En el ámbito de los documentales, la miniserie producida por la televisión pública nacional del país “Historia de Suecia”, presenta a los primeros pobladores de la península escandinava con tez oscura, ojos azules, y rasgos africanos:

Incluso cuando en el último caso parece no solamente perdonable si no riguroso (los restos de ADN humanos más antiguos hallados en Escandinavia, concretamente en Dinamarca, y que datan de hace aproximadamente 11.000 años, pertenecen, efectivamente, a individuos de tez oscura y ojos claros), la polémica en redes sociales me hace pensar que, como a los niños senegaleses o indochinos del XIX y XX, a los europeos todo esto empieza un poco a no cuadrarnos.

Como tampoco, creo, nos cuadra mucho la hipótesis, aparentemente genial según tantos comentadores profesionales de conocidas tendencias ideológicas, de que para el progreso de la raza humana en su conjunto todas las culturas ‘blancas’, y la misma “blanquitud” deben extinguirse del globo terráqueo; dato sorprendente cuando estas mismas civilizaciones son las creadoras de los mismísimos conceptos de libertad académica y de expresión que hacen posible el debate sobre su autodestrucción.

Como no nos cuadra que, desde los mismos foros en que se habla de la naturaleza violentamente patriarcal de la cultura que alumbró el sufragio femenino, se ensalce el feminismo de Mahoma (el profeta, “la Paz y la Gracia sean con él”) y su enseñanza y se concluya que “el patriarcado es solo uno, y es blanco y occidental”.

En definitiva, no nos cuadra, como escribía el intelectual británico Sir Roger Scrutton, que cada “aspecto”, “cualquiera de la herencia occidental del que nuestros antepasados se sentían orgullosos”, “no importa qué aspecto positivo de nuestra herencia política y cultural” se trate hoy de poner “entre comillas”, de rodear de un “aire” a “impostura o superstición”, con seminarios universitarios y grupos de investigación “consagrado[s]a su deconstrucción”.
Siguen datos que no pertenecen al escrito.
Definition matches_at (df : frame) (barcode : string) (i j : nat) : Prop :=
  ∃ v, cell_at df i j = Some v ∧ str_cell v = barcode.

(** Row [i] has a cell whose text is [barcode] (spec 4.2). *)
Definition row_matches (df : frame) (barcode : string) (i : nat) : Prop :=
  ∃ j, matches_at df barcode i j.

(** The column positions of row [i] that match. *)
Definition matching_columns (df : frame) (barcode : string) (i : nat) : list nat :=
  filter (λ j, bool_decide (str_cell <$> cell_at df i j = Some barcode))
         (seq 0 (length (columns df))).

(** All matching cells [(row, column position)], row by row. *)
Definition matching_cells (df : frame) (barcode : string) : list (nat * nat) :=
  concat (map (λ i, (λ j, (i, j)) <$> matching_columns df barcode i) (seq 0 (df_len df))).

(** All index sets the scan keeps are indices of the frame, without
    repetition. *)
Definition scanned_ok (n : nat) (scanned : list nat) : Prop :=
  NoDup scanned ∧ Forall (λ i, i < n) scanned.

#[export] Instance scanned_ok_dec (n : nat) (s : list nat) : Decision (scanned_ok n s).
Proof. unfold scanned_ok. apply _. Defined.

(** ** Lemmas on the column loop *)

Lemma search_step_app (df : frame) (b : string) (acc : list nat) (c : string) :
  search_step df b acc c = acc ++ mask_index (eq_mask (astype_str (column df c)) b).
Proof.
  unfold search_step. destruct (series_any _) eqn:E; [done|].
  by rewrite series_any_false, app_nil_r.
Qed.

(** The loop is the concatenation over the columns of the selected
    positions. *)
Lemma found_indices_concat (df : frame) (b : string) :
  found_indices df b =
  concat (map (λ c, mask_index (eq_mask (astype_str (column df c)) b)) (columns df)).
Proof.
  unfold found_indices.
  assert (∀ acc cols, foldl (search_step df b) acc cols =
    acc ++ concat (map (λ c, mask_index (eq_mask (astype_str (column df c)) b)) cols)) as H.
  { intros acc cols. revert acc.
    induction cols as [|c cols IH]; intros acc; simpl; [by rewrite app_nil_r|].
    by rewrite IH, search_step_app, <-app_assoc. }
  by rewrite H.
Qed.

Lemma column_lookup (df : frame) (j i : nat) (c : string) (v : cell) :
  frame_wf df → columns df !! j = Some c →
  column df c !! i = Some v ↔ cell_at df i j = Some v.
Proof.
  intros Hwf Hj. rewrite (column_nth df j c Hwf Hj), list_lookup_fmap. unfold cell_at.
  destruct (rows df !! i) as [r|] eqn:Hr; simpl; [|done].
  destruct Hwf as (_ & Hlen & _). eapply Forall_lookup_1 in Hlen; [|done]. simpl in Hlen.
  destruct (r !! j) eqn:E; simpl; [done|].
  apply lookup_ge_None in E. apply lookup_lt_Some in Hj. lia.
Qed.

Lemma cell_at_column (df : frame) (i j : nat) (v : cell) :
  frame_wf df → cell_at df i j = Some v → ∃ c, columns df !! j = Some c.
Proof.
  unfold cell_at. intros (_ & Hlen & _) H.
  destruct (rows df !! i) as [r|] eqn:Hr; simpl in H; [|done].
  eapply Forall_lookup_1 in Hlen; [|done]. simpl in Hlen.
  apply lookup_lt_Some in H. apply lookup_lt_is_Some_2. lia.
Qed.

Lemma cell_at_row (df : frame) (i j : nat) (v : cell) :
  cell_at df i j = Some v → i < df_len df.
Proof.
  unfold cell_at, df_len. destruct (rows df !! i) eqn:E; simpl; [|done].
  intros _. by eapply lookup_lt_Some.
Qed.

(** The matches of one column. *)
Lemma elem_of_column_matches (df : frame) (b : string) (j i : nat) (c : string) :
  frame_wf df → columns df !! j = Some c →
  i ∈ mask_index (eq_mask (astype_str (column df c)) b) ↔ matches_at df b i j.
Proof.
  intros Hwf Hj. rewrite elem_of_mask_index. unfold matches_at.
  by setoid_rewrite (column_lookup df j i c _ Hwf Hj).
Qed.

(** The number of times [x] occurs in a list. *)
Definition occurrences (x : nat) (l : list nat) : nat := length (filter (λ y, y = x) l).

Lemma occurrences_app (x : nat) (l k : list nat) :
  occurrences x (l ++ k) = occurrences x l + occurrences x k.
Proof. unfold occurrences. by rewrite filter_app, length_app. Qed.

Lemma occurrences_cons (x y : nat) (l : list nat) :
  occurrences x (y :: l) = (if decide (y = x) then 1 else 0) + occurrences x l.
Proof. unfold occurrences. rewrite filter_cons. by case_decide. Qed.

Lemma occurrences_NoDup (x : nat) (l : list nat) :
  NoDup l → occurrences x l = if bool_decide (x ∈ l) then 1 else 0.
Proof.
  induction 1 as [|y l Hy Hnd IH]; [done|]. rewrite occurrences_cons, IH.
  destruct (decide (y = x)) as [->|Hxy].
  - by rewrite bool_decide_eq_false_2, bool_decide_eq_true_2 by set_solver.
  - destruct (decide (x ∈ l)).
    + by rewrite !bool_decide_eq_true_2 by set_solver.
    + by rewrite !bool_decide_eq_false_2 by set_solver.
Qed.

#[export] Hint Resolve search_step_app : inv.
#[export] Hint Rewrite occurrences_app : inv_rw.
Como el personaje Waldo del primer capítulo de la magistral Black Mirror (también nuestro tiempo genera algunas obras maestras culturales), la radical crítica de la izquierda posmoderna a nuestra cultura “hace parecer absurdo” nuestro sistema civilizatorio por entero; incluso si, como reflexionaba un político conservador en la citada serie, y aun si pueden tener no poca razón, “Ese sistema construyó estas carreteras”, esas universidades, esas mismas garantías legales y esa misma noción de libertad y democracia que permiten que se despotrique en contra de él. 

Y sin eso, ¿qué tenemos?

No creo que el retorno a la Arcadia feliz que nos prometen. 

La Historia, me temo, se mueve en movimientos pendulares, y si antes que disolverse y entregar las armas la reacción europea al paradigma hoy imperante se parece, tan solo un poquito, a la de los senegaleses o vietnamitas del siglo pasado, no va a ser una experiencia demasiado divertida para nadie. 

La misma crítica indiscriminada y radical respecto a nuestra civilización, que hará quizás de agente movilizador, probablemente imposibilite hallar en ella la moderación mediterránea de un Aristóteles, la llamada a la caridad de un de las Casas, o el respeto por la vida humana de las doctrinas ilustradas liberales y del pensamiento cristiano a que, intelectualmente, tanto deben.

El resultado: Más que la recuperación auténtica de Europa o de su cultura y civilización, otra distopía posmoderna de distinto signo. 

Decía Marx: “La historia ocurre dos veces: La primera como tragedia, la segunda como farsa”. 

Roma, en su decadencia, tuvo a un Diocleciano, un Constantino, un Justiniano, que revitalizaron el Imperio, argumentablemente, un par de siglos cada uno. 

El Occidente del siglo XXI, parece y por desgracia, no tiene más que a Donald Trump y a los de la ‘deconstrucción’. 

Que Dios nos pille a todos confesados.